**Your assignment:**
Scan the following material for the string "JsonParams" and copy each line in which it appears.

(Data for this task Opens)

(* ===== verification/HttpClient.v ===== *)
(** * The HTTP client ([web/src/lib/http-client.ts],
    [web/src/lib/server-error-message.ts])

    The console's axios instance: requests carry the access token; GET requests
    to the same address in the same session are shared while one is in flight;
    a response may carry a rotated token; a 401 is answered by one refresh of
    the session and one retry.  A call is followed through its suspensions, at
    which other code may change the tab.  Translation ([t]) is a parameter. *)

From S2P Require Import Prelude JsString JsNumber JsValue JsMap AuthStore AuthSession.
Local Open Scope Z_scope.

Module HttpClient.
Import AuthStore AuthSession.

(** ** Server error messages *)

Definition serverErrorMessageKeys : list (jsstr * jsstr) :=
  [("AUTH_SESSION_LIMIT"%js,
    "Too many active login sessions. On a device where you are already signed in, open Login sessions and use “Sign out other sessions” to revoke them. If you cannot access a signed-in device, reset your password to sign out all sessions."%js);
   ("AUTH_SESSION_ISSUANCE_LIMIT"%js,
    "Too many login sessions were created recently. Please wait for the rolling window to pass, then try again."%js);
   ("TELEGRAM_BIND_DISABLED"%js, "Telegram binding is disabled."%js);
   ("TELEGRAM_BIND_INVALID_REQUEST"%js, "The Telegram authorization request is invalid or expired."%js);
   ("TELEGRAM_BIND_FLOW_INVALID"%js, "This Telegram binding request has expired or has already been used."%js);
   ("TELEGRAM_BIND_SESSION_INVALID"%js, "The login session that started this Telegram binding is no longer valid."%js);
   ("TELEGRAM_BIND_ALREADY_BOUND"%js, "This Telegram account is already bound."%js);
   ("TELEGRAM_BIND_USER_DELETED"%js, "This user account no longer exists."%js);
   ("TELEGRAM_BIND_USER_DISABLED"%js, "This user account is disabled."%js);
   ("TELEGRAM_BIND_INTERNAL_ERROR"%js, "Telegram binding failed. Please try again."%js)].

Inductive MessageKey := OwnKey (text : jsstr) | InheritedKey (member : jsstr).

Definition serverErrorPayload (v : value) : option value :=
  if negb (is_record v) then None
  else
    let response := prop v "response" in
    if is_record response && is_record (prop response "data") then Some (prop response "data") else Some v.

Definition getServerErrorMessageKey (v : value) : option MessageKey :=
  match serverErrorPayload v with
  | Some payload =>
    match prop payload "code" with
    | VStr code =>
      match map_get serverErrorMessageKeys code with
      | Some text => Some (OwnKey text)
      | None => if bool_decide (code ∈ object_prototype) then Some (InheritedKey code) else None
      end
    | _ => None
    end
  | None => None
  end.

(** ** Configuration and state *)

(** What [config.params] holds: a value of JSON, or a [URLSearchParams], whose
    pairs are not properties of the object. *)
Inductive Params := JsonParams (v : value) | SearchParams (pairs : list (jsstr * jsstr)).

Record ApiRequestConfig := MkConfig {
  skipBusinessError : bool;
  skipErrorHandler : bool;
  disableDuplicate : bool;
  skipAuthRefresh : bool;
  authRetry : bool;
  acceptAuthRotation : bool;
  params : Params;
  headers : list (jsstr * jsstr);
}.

Definition default_config : ApiRequestConfig := MkConfig false false false false false false (JsonParams VUndef) [].

Definition with_authRetry (c : ApiRequestConfig) : ApiRequestConfig :=
  MkConfig (skipBusinessError c) (skipErrorHandler c) (disableDuplicate c) (skipAuthRefresh c) true
    (acceptAuthRotation c) (params c) (headers c).
Definition with_header (k v : jsstr) (c : ApiRequestConfig) : ApiRequestConfig :=
  MkConfig (skipBusinessError c) (skipErrorHandler c) (disableDuplicate c) (skipAuthRefresh c) (authRetry c)
    (acceptAuthRotation c) (params c) (map_set (headers c) k v).

(** What a toast shows: a text, a value of the response, or a translation
    asked for something that is no text. *)
Inductive ToastText := ToastValue (v : value) | ToastOfMember (member : jsstr).

(** A GET that was sent: the session it was sent in, its address and its
    parameters. *)
Record Issue := MkIssue {
  issue_sid : option jsstr;
  issue_url : jsstr;
  issue_params : Params;
}.

Record Client := MkClient {
  c_tab : Tab;
  inFlightGet : list (jsstr * nat);
  issued : list Issue;
  toasts : list ToastText;
  pathname : jsstr;
}.

Definition with_tab (t : Tab) (c : Client) : Client := MkClient t (inFlightGet c) (issued c) (toasts c) (pathname c).
Definition with_flights (fs : list (jsstr * nat)) (c : Client) : Client :=
  MkClient (c_tab c) fs (issued c) (toasts c) (pathname c).
Definition toast_error (x : ToastText) (c : Client) : Client :=
  MkClient (c_tab c) (inFlightGet c) (issued c) (toasts c ++ [x]) (pathname c).

Definition redirectToSignIn (c : Client) : Client :=
  if negb (str_eqb (pathname c) "/sign-in")
  then MkClient (c_tab c) (inFlightGet c) (issued c) (toasts c) "/sign-in"
  else c.

(** ** Shared GET requests *)

(** [config.params ? JSON.stringify(config.params) : '{}']: an object without
    properties of its own, as a [URLSearchParams] is, gives ['{}']. *)
Definition params_text (ps : Params) : jsstr :=
  match ps with
  | JsonParams v => if truthy v then default "undefined"%js (JSON_stringify v) else "{}"%js
  | SearchParams _ => "{}"%js
  end.

(** [useAuthStore.getState().auth.session?.sid || 'anonymous'] *)
Definition session_key (sid : option jsstr) : jsstr :=
  match sid with Some s => if nonempty s then s else "anonymous"%js | None => "anonymous"%js end.

Definition flight_key (sid : option jsstr) (url ps : jsstr) : jsstr :=
  (session_key sid ++ ":" ++ url ++ "?" ++ ps)%js.

(** [originalGet]: a new request, numbered by its place in [issued]. *)
Definition originalGet (url : jsstr) (config : ApiRequestConfig) (c : Client) : Client * nat :=
  (MkClient (c_tab c) (inFlightGet c)
     (issued c ++ [MkIssue (session_sid (auth (c_tab c))) url (params config)]) (toasts c) (pathname c),
   length (issued c)).

(** [api.get]: the number of the request whose answer the caller gets. *)
Definition api_get (url : jsstr) (config : ApiRequestConfig) (c : Client) : Client * nat :=
  if disableDuplicate config then originalGet url config c
  else
    let key := flight_key (session_sid (auth (c_tab c))) url (params_text (params config)) in
    match map_get (inFlightGet c) key with
    | Some id => (c, id)
    | None =>
      let '(c1, id) := originalGet url config c in
      (with_flights (map_set (inFlightGet c1) key id) c1, id)
    end.

(** [finally]: the request under [key] is settled. *)
Definition get_settled (key : jsstr) (c : Client) : Client :=
  with_flights (List.filter (λ p, negb (str_eqb p.1 key)) (inFlightGet c)) c.

(** ** Interceptors *)

Section Interceptors.
Variable t : jsstr → jsstr.

Definition toast_key (k : MessageKey) : ToastText :=
  match k with OwnKey text => ToastValue (VStr (t text)) | InheritedKey m => ToastOfMember m end.

(** [message || t('Request failed')] *)
Definition or_failed (v : value) : value := if truthy v then v else VStr (t "Request failed").

(** The request interceptor. *)
Definition on_request (config : ApiRequestConfig) (c : Client) : ApiRequestConfig :=
  match accessToken (auth (c_tab c)) with
  | Some tok => if nonempty tok then with_header "Authorization" ("Bearer " ++ tok)%js config else config
  | None => config
  end.

(** The response interceptor; [inl] is the error a refused rotation throws. *)
Definition on_success (config : ApiRequestConfig) (data : value) (c : Client) : Client * (jsstr + value) :=
  let rotated :=
    if acceptAuthRotation config && match prop data "success" with VBool b => b | _ => false end
    then applyAuthRotation (prop data "data") (c_tab c)
    else inr (c_tab c) in
  match rotated with
  | inl err => (c, inl err)
  | inr tab =>
    let c := with_tab tab c in
    let failed := match prop data "success" with VBool b => negb b | _ => false end in
    if negb (skipBusinessError config) && failed then
      (toast_error (match getServerErrorMessageKey data with
                    | Some k => toast_key k
                    | None => ToastValue (or_failed (prop data "message"))
                    end) c, inr data)
    else (c, inr data)
  end.

Definition session_expired (c : Client) : Client := toast_error (ToastValue (VStr (t "Session expired!"))) c.

(** Where the error interceptor is left: waiting for a refresh, or with the
    error thrown on. *)
Inductive ErrorPoint := AwaitRefresh (config : ApiRequestConfig) | Thrown.

(** The error interceptor up to its await; [error] is the error's own fields,
    [config] its configuration. *)
Definition on_error (locks : Locks) (config : option ApiRequestConfig) (error : value) (c : Client) : Client * ErrorPoint :=
  let skip := match config with Some cf => skipErrorHandler cf | None => false end in
  let is401 := match prop (prop error "response") "status" with VNum x => num_eqb x (of_Z 401) | _ => false end in
  if is401 then
    match config with
    | Some cf =>
      if negb (skipAuthRefresh cf) && negb (authRetry cf) then
        (with_tab (refreshAuthentication locks (c_tab c)) c, AwaitRefresh (with_authRetry cf))
      else if authRetry cf then
        let c := with_tab (clearAuthentication false complete (c_tab c)) c in
        let c := if negb skip then session_expired c else c in
        (redirectToSignIn c, Thrown)
      else (if negb skip then session_expired c else c, Thrown)
    | None => (session_expired c, Thrown)
    end
  else if negb skip then
    (toast_error (match getServerErrorMessageKey error with
                  | Some k => toast_key k
                  | None =>
                    let m := prop (prop (prop error "response") "data") "message" in
                    ToastValue (or_failed (if truthy m then m else prop error "message"))
                  end) c, Thrown)
  else (c, Thrown).

(** The error interceptor from the outcome of the refresh on ([None] when the
    promise of the refresh rejects): the configuration of the retry, or the
    error thrown. *)
Definition on_refreshed (config : ApiRequestConfig) (outcome : option RefreshOutcome) (c : Client) :
    Client * option ApiRequestConfig :=
  match outcome with
  | Some (authenticated _) =>
    (c, Some (match accessToken (auth (c_tab c)) with
              | Some tok => if nonempty tok then with_header "Authorization" ("Bearer " ++ tok)%js config else config
              | None => config
              end))
  | Some anonymous | Some (out_of_sync _) =>
    (redirectToSignIn (if negb (skipErrorHandler config) then session_expired c else c), None)
  | Some (transient_error _) | None => (c, None)
  end.

(** ** One call *)

Inductive CallPoint :=
  | Sent (config : ApiRequestConfig)
  | Refreshing (config : ApiRequestConfig)
  | Resolved (data : value)
  | Failed.

(** What happens to a call. *)
Inductive CallEvent :=
  | Answer (data : value)
  | Failure (error : value)
  | RefreshSettled (outcome : option RefreshOutcome).

Definition send (config : ApiRequestConfig) (c : Client) : Client * CallPoint := (c, Sent (on_request config c)).

Definition call_step (locks : Locks) (ev : CallEvent) (p : CallPoint) (c : Client) : Client * CallPoint :=
  match p, ev with
  | Sent config, Answer data =>
    let '(c', r) := on_success config data c in
    (c', match r with inl _ => Failed | inr d => Resolved d end)
  | Sent config, Failure error =>
    let '(c', r) := on_error locks (Some config) error c in
    (c', match r with AwaitRefresh cf => Refreshing cf | Thrown => Failed end)
  | Refreshing config, RefreshSettled outcome =>
    let '(c', r) := on_refreshed config outcome c in
    match r with Some cf => send cf c' | None => (c', Failed) end
  | _, _ => (c, p)
  end.
End Interceptors.

(** ** Steps of the client *)

Inductive client_step : Client → Client → Prop :=
  | client_get url config c : client_step c (api_get url config c).1
  | client_settled key c : client_step c (get_settled key c)
  | client_tab t c : client_step c (with_tab t c)
  | client_toast x c : client_step c (toast_error x c)
  | client_redirect c : client_step c (redirectToSignIn c).

Definition initial_client : Client := MkClient initial_tab [] [] [] "/".
End HttpClient.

(Data for this task Closes)

**Answer box:**
Inductive Params := JsonParams (v : value) | SearchParams (pairs : list (jsstr * jsstr)).
Definition default_config : ApiRequestConfig := MkConfig false false false false false false (JsonParams VUndef) [].
  | JsonParams v => if truthy v then default "undefined"%js (JSON_stringify v) else "{}"%js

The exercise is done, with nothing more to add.